Pero incluso esa ligera ventaja fue demolida con la elección de Trump en 2016. Su administración comenzó a atacar a los aliados y rechazó las reglas, normas y valores compartidos. La situación llegó a su punto más bajo en la Cumbre del G7 de 2018 en Quebec, donde un petulante Trump criticó a su anfitrión, el primer ministro canadiense Justin Trudeau, y rechazó públicamente el comunicado final de la cumbre tan pronto como se emitió.
En ese contexto, la cumbre de este año en Biarritz provocó una gran inquietud. Con pocas esperanzas de consenso sobre cualquier tema consecuente, los anfitriones franceses de la reunión se centraron en mantener las apariencias, eligiendo la conveniencia sobre el impacto. Los objetivos se mantuvieron vagos. De hecho, Macron anunció antes del evento que no habría una declaración final, declarando que «nadie lee los comunicados».
Pero esa decisión representó una pérdida importante. Los comunicados finales son documentos de política, que proporcionan señales importantes sobre compromisos importantes para la comunidad internacional. La declaración de 2018, que Trump rechazó, tenía 4.000 palabras, identificando un conjunto de prioridades compartidas y enfoques comunes para abordarlas.
La cumbre de Biarritz, por el contrario, terminó con una declaración de 250 palabras que era tan vaga y anodina que carecía de sentido. En Irán, por ejemplo, los líderes del G7 solo podrían estar de acuerdo en que «comparten completamente dos objetivos: garantizar que Irán nunca adquiera armas nucleares y fomentar la paz y la estabilidad en la región». En Hong Kong, reafirmaron «la existencia y la importancia de la Declaración Conjunta sino-británica de 1984 sobre Hong Kong «y pidió huecamente» para evitar la violencia «. En Ucrania, Francia y Alemania prometieron organizar una cumbre» para lograr resultados tangibles «.
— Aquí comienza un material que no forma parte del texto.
(* ===== verification/Steps.v ===== *)
(** * Steps: a run of the action, one call at a time

    [execIO] of [Effects] gives the whole trace of a program at once.
    This file gives the same programs a transition relation: a
    configuration is what is left of the program, the number of requests
    sent and the events so far, and a step performs the call at the head
    of the program.  The relation is functional ([stepOf] computes it),
    every sequence of steps ends, and the configuration in which it ends
    is the one [execIO] computes.

    A [world] answers every request.  A [network] may leave a request
    without an answer: the promise of [fetch], or of [json()] on its
    response, never settles, and the run stays suspended at its [await]
    ([nstep], [suspended]).  [eventually] is stated over networks, and
    [completes] computes whether the network answers the requests that
    a program comes to make. *)

From Stdlib Require Import Ascii String Arith Lia.
From stdpp Require Import base tactics option list relations.
From S2P Require Import Prelude JsString JsValue Effects.

#[local] Open Scope str_scope.

(** ** Configurations and steps *)

(** A configuration of a run. *)
Record config (A : Type) : Type := Config {
  remaining : io A;        (* what is left of the program *)
  requests : nat;          (* the number of requests sent *)
  emitted : list event     (* the calls made, in order *)
}.
Arguments Config {A} remaining requests emitted.
Arguments remaining {A} c.
Arguments requests {A} c.
Arguments emitted {A} c.

(** One call of the program, in the world [w]. *)
Inductive step {A : Type} (w : world) : config A -> config A -> Prop :=
| step_info message k n t :
    step w (Config (LogInfo message k) n t) (Config k n (t ++ [EvInfo message]))
| step_output name value k n t :
    step w (Config (SetOutput name value k) n t) (Config k n (t ++ [EvSetOutput name value]))
| step_failed error k n t :
    step w (Config (SetFailed error k) n t) (Config k n (t ++ [EvSetFailed error]))
| step_fetch url options k n t :
    step w (Config (Fetch url options k) n t)
      (Config (k (respond w n url options)) (S n) (t ++ [EvFetch url options])).

(** The step of a configuration, when it has one. *)
Definition stepOf {A : Type} (w : world) (c : config A) : option (config A) :=
  match remaining c with
  | Ret _ | Raise _ => None
  | LogInfo message k => Some (Config k (requests c) (emitted c ++ [EvInfo message]))
  | SetOutput name value k =>
      Some (Config k (requests c) (emitted c ++ [EvSetOutput name value]))
  | SetFailed error k => Some (Config k (requests c) (emitted c ++ [EvSetFailed error]))
  | Fetch url options k =>
      Some (Config (k (respond w (requests c) url options)) (S (requests c))
              (emitted c ++ [EvFetch url options]))
  end.

(** [stepsOf w fuel c] takes up to [fuel] steps from [c]. *)
Fixpoint stepsOf {A : Type} (w : world) (fuel : nat) (c : config A) : config A :=
  match fuel with
  | 0 => c
  | S fuel' =>
      match stepOf w c with
      | Some c' => stepsOf w fuel' c'
      | None => c
      end
  end.

(** The outcome of a configuration that has no call left. *)
Definition outcomeOf {A : Type} (c : config A) : option (result A) :=
  match remaining c with
  | Ret a => Some (Ok a)
  | Raise e => Some (Throw e)
  | _ => None
  end.

(** [final c]: the program has returned or thrown. *)
Definition final {A : Type} (c : config A) : Prop := is_Some (outcomeOf c).

(** The configuration in which a program starts. *)
Definition initial {A : Type} (p : io A) : config A := Config p 0 [].

(** The configuration in which [execIO] says that a program ends. *)
Definition endOf {A : Type} (w : world) (c : config A) : config A :=
  let '(t, r) := execIO w (requests c) (remaining c) in
  Config (liftResult r) (requests c + length (fetchesOf t)) (emitted c ++ t).

(** ** Networks *)

(** A network answers the [n]-th request of a run or leaves it pending:
    [None] is a promise that never settles. *)
Record network : Type := Network {
  answer : nat -> str -> fetchOptions -> option (result httpResponse)
}.

(** The network of a world: every request is answered. *)
Definition settled (w : world) : network :=
  Network (fun n url options => Some (respond w n url options)).

(** [extends w net]: the world answers as the network does, wherever the
    network answers. *)
Definition extends (w : world) (net : network) : Prop :=
  forall n url options r, answer net n url options = Some r -> respond w n url options = r.

(** One call of the program in the network [net]: a request takes its
    step when it is answered. *)
Inductive nstep {A : Type} (net : network) : config A -> config A -> Prop :=
| nstep_info message k n t :
    nstep net (Config (LogInfo message k) n t) (Config k n (t ++ [EvInfo message]))
| nstep_output name value k n t :
    nstep net (Config (SetOutput name value k) n t) (Config k n (t ++ [EvSetOutput name value]))
| nstep_failed error k n t :
    nstep net (Config (SetFailed error k) n t) (Config k n (t ++ [EvSetFailed error]))
| nstep_fetch url options k n t r :
    answer net n url options = Some r ->
    nstep net (Config (Fetch url options k) n t) (Config (k r) (S n) (t ++ [EvFetch url options])).

(** The step of a configuration in a network, when it has one. *)
Definition nstepOf {A : Type} (net : network) (c : config A) : option (config A) :=
  match remaining c with
  | Ret _ | Raise _ => None
  | LogInfo message k => Some (Config k (requests c) (emitted c ++ [EvInfo message]))
  | SetOutput name value k =>
      Some (Config k (requests c) (emitted c ++ [EvSetOutput name value]))
  | SetFailed error k => Some (Config k (requests c) (emitted c ++ [EvSetFailed error]))
  | Fetch url options k =>
      r ← answer net (requests c) url options;
      Some (Config (k r) (S (requests c)) (emitted c ++ [EvFetch url options]))
  end.
(** C9.  For a caller U who is a user of the store and has no record whose
    category matches "Food", creating (50, "Food", "Groceries") stores one
    row owned by U and stamped with the current time; the query by
    category "Food" that follows selects exactly that row and answers with
    its line and the total 50.00. *)
Theorem create_then_query_round_trip :
  forall (env : Env) (cv : contextvars.ContextVar) (d : DB) (U : Z),
    contextvars.get cv = Some U ->
    U <> 0 ->
    In U (map models_user.id (users d)) ->
    write_fault d = None ->
    (forall r, In r (expenses d) -> user_id r = U ->
               Sql.ilike (models_expense.category r) "%Food%" = false) ->
    exists d1,
      tool_create_expenses env cv 50%float "Food" (Some "Groceries") d
      = (Return (mk_ToolDict "success" "Expense stored successfully."
                   (Created (mk_Expense (next_id d) (Some 50%float) (Some "Groceries")
                                        (Some "Food") (Some (datetime_now env)) U))),
         d1)
      /\ expenses d1
         = expenses d ++ [mk_Expense (next_id d) (Some 50%float) (Some "Groceries")
                                     (Some "Food") (Some (datetime_now env)) U]
      /\ select_expenses (open d1) U (Some "Food") None None None
         = [mk_Expense (next_id d) (Some 50%float) (Some "Groceries")
                       (Some "Food") (Some (datetime_now env)) U]
      /\ tool_get_expenses env cv (Some "Food") None None None d1
         = (Return ("Here are your expenses for " +++ dquote +++ "Food" +++ dquote +++ ":"
                      +++ nl
                      +++ ("ID: " +++ str_int (next_id d)
                             +++ " | Description: Groceries | Amount: $50.00 | Category: Food"
                             +++ " | User ID: " +++ str_int U
                             +++ " | Date: " +++ DT.strftime_ymd (datetime_now env))
                      +++ nl +++ nl +++ "Total: $50.00"),
            d1).
Proof.
  intros env cv d U Hget HU Huser Hfault Hfresh.
  assert (Hid : truthy_int (contextvars.get cv) = true).
  { rewrite Hget. simpl. apply Z.eqb_neq in HU. now rewrite HU. }
  set (created := mk_Expense (next_id d) (Some 50%float) (Some "Groceries")
                             (Some "Food") (Some (datetime_now env)) U).
  exists (mk_DB (users d) (expenses d ++ [created]) (next_id d + 1) None).
  assert (Hsel : select_expenses
                   (open (mk_DB (users d) (expenses d ++ [created]) (next_id d + 1) None))
                   U (Some "Food") None None None = [created]).
  { unfold select_expenses, exec_select. cbn [db open expenses].
    rewrite filter_app. rewrite filter_none.
    - simpl. unfold query_where. cbn [user_id created forallb category_filter
                                        description_filter date_filter app truthy_str].
      rewrite Z.eqb_refl. cbn [forallb models_expense.category andb].
      change (Sql.ilike (models_expense.category created) "%Food%")
        with (Sql.ilike (Some "Food") ("%" +++ "Food" +++ "%")).
      rewrite food_matches_food. reflexivity.
    - intros r Hr. unfold query_where.
      destruct (user_id r =? U) eqn:Hu; [| reflexivity].
      apply Z.eqb_eq in Hu. simpl. now rewrite (Hfresh r Hr Hu). }
  split; [| split; [reflexivity | split; [exact Hsel |]]].
  - destruct (tool_create_expenses_cases env cv 50%float "Food" (Some "Groceries") d)
      as [[t [Hrun Ht]] | [text [_ [Htext [_ Hrun]]]]].
    + exfalso. revert Hrun. unfold tool_create_expenses.
      rewrite Hid. cbn [negb].
      unfold try_except, bindS, lift, ret, with_session, modify, commit, flush. cbn.
      rewrite Hfault. cbn. intros Hrun. injection Hrun as <- _. discriminate.
    + injection Htext as <-. rewrite Hrun, Hget. reflexivity.
  - unfold tool_get_expenses. rewrite Hid. cbn [negb].
    unfold try_except, bindS, lift, ret, with_session, get_state. cbn beta iota.
    cbn [parse_if_given truthy_str is_none andb].
    destruct (get_user_found (mk_DB (users d) (expenses d ++ [created]) (next_id d + 1) None)
                             U Huser) as [u Hu].
    rewrite Hget. cbn [uid_of]. rewrite Hu, Hsel.
    unfold render, created. cbn [map amount]. rewrite sum_of_fifty.
    cbn [Py.bind format_all format_expense amount]. rewrite fifty_two_decimals.
    reflexivity.
Qed.
(** X20.  The body of a page is not put into the template as it is: a
    dollar sign followed by a dollar sign, an ampersand, a backquote or a
    quote is a pattern of [replaceAll].  With one body placeholder between
    two texts, [$$] in the body comes out as one dollar sign, [$&] as the
    placeholder itself, [$`] as the text before the placeholder and [$'] as
    the text after it. *)
Theorem body_dollar_patterns (E : Env) pre post title nav x y :
  template E = pre ++ lit "{{content}}" ++ post ->
  existsb (N.eqb 123) pre = false ->
  existsb (N.eqb 123) post = false ->
  inert (COPYDATE E) = true ->
  inert title = true ->
  inert nav = true ->
  existsb (N.eqb DOLLAR) x = false ->
  existsb (N.eqb DOLLAR) y = false ->
  Hardened.substitute E title nav (x ++ lit "$$" ++ y)
  = pre ++ (x ++ lit "$" ++ y) ++ post
  /\ Hardened.substitute E title nav (x ++ lit "$&" ++ y)
     = pre ++ (x ++ lit "{{content}}" ++ y) ++ post
  /\ Hardened.substitute E title nav (x ++ lit "$`" ++ y)
     = pre ++ (x ++ pre ++ y) ++ post
  /\ Hardened.substitute E title nav (x ++ lit "$'" ++ y)
     = pre ++ (x ++ post ++ y) ++ post.
Proof.
  intros Ht Hpre Hpost Hy Hti Hn Hx Hyy.
  apply inert_spec in Hy as [Hy1 Hy2], Hti as [Hti1 Hti2], Hn as [Hn1 Hn2].
  apply existsb_false_notin in Hx, Hyy.
  assert (Hs : inert SITE_NAME = true) by reflexivity.
  assert (Ha : inert AUTHOR = true) by reflexivity.
  apply inert_spec in Hs as [Hs1 Hs2], Ha as [Ha1 Ha2].
  assert (Hcs : forallb plainChunk [Text pre; Hole Content; Text post] = true).
  { cbn [forallb plainChunk]. by rewrite Hpre, Hpost. }
  assert (Hfive : forall content,
    Hardened.substitute E title nav content
    = replaceAll (pre ++ token Content ++ post) (token Content) content).
  { intros content. unfold Hardened.substitute. rewrite Ht.
    replace (pre ++ lit "{{content}}" ++ post)
      with (flatten [Text pre; Hole Content; Text post])
      by (unfold flatten; cbn [List.map chunkText concat token];
          by rewrite app_nil_r).
    change (lit "{{site}}") with (token Site).
    change (lit "{{author}}") with (token Author).
    change (lit "{{copydate}}") with (token Copydate).
    change (lit "{{title}}") with (token Title).
    change (lit "{{nav}}") with (token Nav).
    change (lit "{{content}}") with (token Content).
    rewrite !replaceAll_chunks by done.
    cbn [List.map fillHole hole_eqb]. unfold flatten.
    cbn [List.map chunkText concat]. by rewrite app_nil_r. }
  rewrite !Hfive.
  rewrite !replaceAll_single
    by (apply token_not_nil || by apply text_independent || by apply text_absent).
  change (lit "$$" ++ y) with (DOLLAR :: DOLLAR :: y).
  change (lit "$&" ++ y) with (DOLLAR :: 38 :: y).
  change (lit "$`" ++ y) with (DOLLAR :: 96 :: y).
  change (lit "$'" ++ y) with (DOLLAR :: 39 :: y).
  repeat split;
    rewrite getSubstitution_prefix by done;
    cbn [getSubstitution]; cbn [N.eqb Pos.eqb DOLLAR];
    by rewrite getSubstitution_plain.
Qed.

Lemma body_dollar_patterns_witness :
  Hardened.substitute E4 (lit "index") [] (lit "<p>" ++ lit "$$" ++ lit "x</p>")
  = lit "<p>$x</p>".
Proof.
  destruct (body_dollar_patterns E4 [] [] (lit "index") [] (lit "<p>") (lit "x</p>")
              eq_refl eq_refl eq_refl eq_refl eq_refl eq_refl eq_refl eq_refl)
    as (H & _).
  exact H.
Defined.

Lemma replaceAll_every_occurrence_witness :
  replaceAll (lit "<b>" ++ lit "{{title}}" ++ lit "</b>{{title}}")
    (lit "{{title}}") (lit "index")
  = lit "<b>index</b>index".
Proof.
  rewrite (replaceAll_every_occurrence (lit "{{title}}") (lit "index")
             (lit "<b>") (lit "</b>{{title}}") eq_refl).
  - reflexivity.
  - discriminate.
  - intros H. apply list_elem_of_In in H. simpl in H. intuition discriminate.
Defined.

End TemplateProps.

(** ** The legacy handler and the content root *)

Module LegacyProps.
Import JS Path Replace Eff Common Spec Further StringFacts PathFacts Sanitiser
  Resolver Cache Touch Handler UrlProps ResolverProps Sample.
Local Open Scope eff_scope.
Sin duda, se tomaron algunas medidas positivas en Biarritz. La aparición sorpresa del ministro iraní de Asuntos Exteriores, Mohammad Javad Zarif, creó una posible apertura para futuras conversaciones entre Estados Unidos e Irán. Se presionó a Brasil para que respondiera a los incendios que diezman el Amazonas. Y Estados Unidos y Francia rompieron un punto muerto sobre un impuesto francés sobre los gigantes tecnológicos. Pero cualquier reunión internacional de alto nivel produce este tipo de acciones limitadas, simplemente al facilitar la interacción entre los líderes mundiales.
Muchos han reconocido las deficiencias de la última cumbre del G7. Pero, atraídos por la calamidad como a menudo lo hacemos, las evaluaciones a menudo se centran en el posible colapso del cuerpo el próximo año, cuando Trump celebrará la cumbre del G7 en los EEUU, Que no se acercará a la medida en que Macron fue a celebrar el último uno juntos (Por el contrario, el interés de Trump en la cumbre parece girar en torno a su deseo de celebrarlo en su complejo de golf en Doral, Florida).
Pero esta perspectiva no reconoce todas las implicaciones de la cumbre de Biarritz: señala un cambio más amplio en la gobernanza internacional lejos de la cooperación política concreta hacia declaraciones vagas y soluciones ad hoc. Hasta cierto punto, el G20 fue pionero en este enfoque, pero al menos tenía visión y una dirección establecida. Eso ya no se puede esperar.
A menos que los líderes evalúen la tendencia actual, la conclusión de la cumbre de Biarritz será un marcador del futuro del orden mundial, que no terminará con una explosión, sino con un gemido. Lampadia
Ana Palacio es ex ministra de Asuntos Exteriores de España y ex vicepresidenta sénior y asesora general del Grupo del Banco Mundial. Es profesora visitante en la Universidad de Georgetown.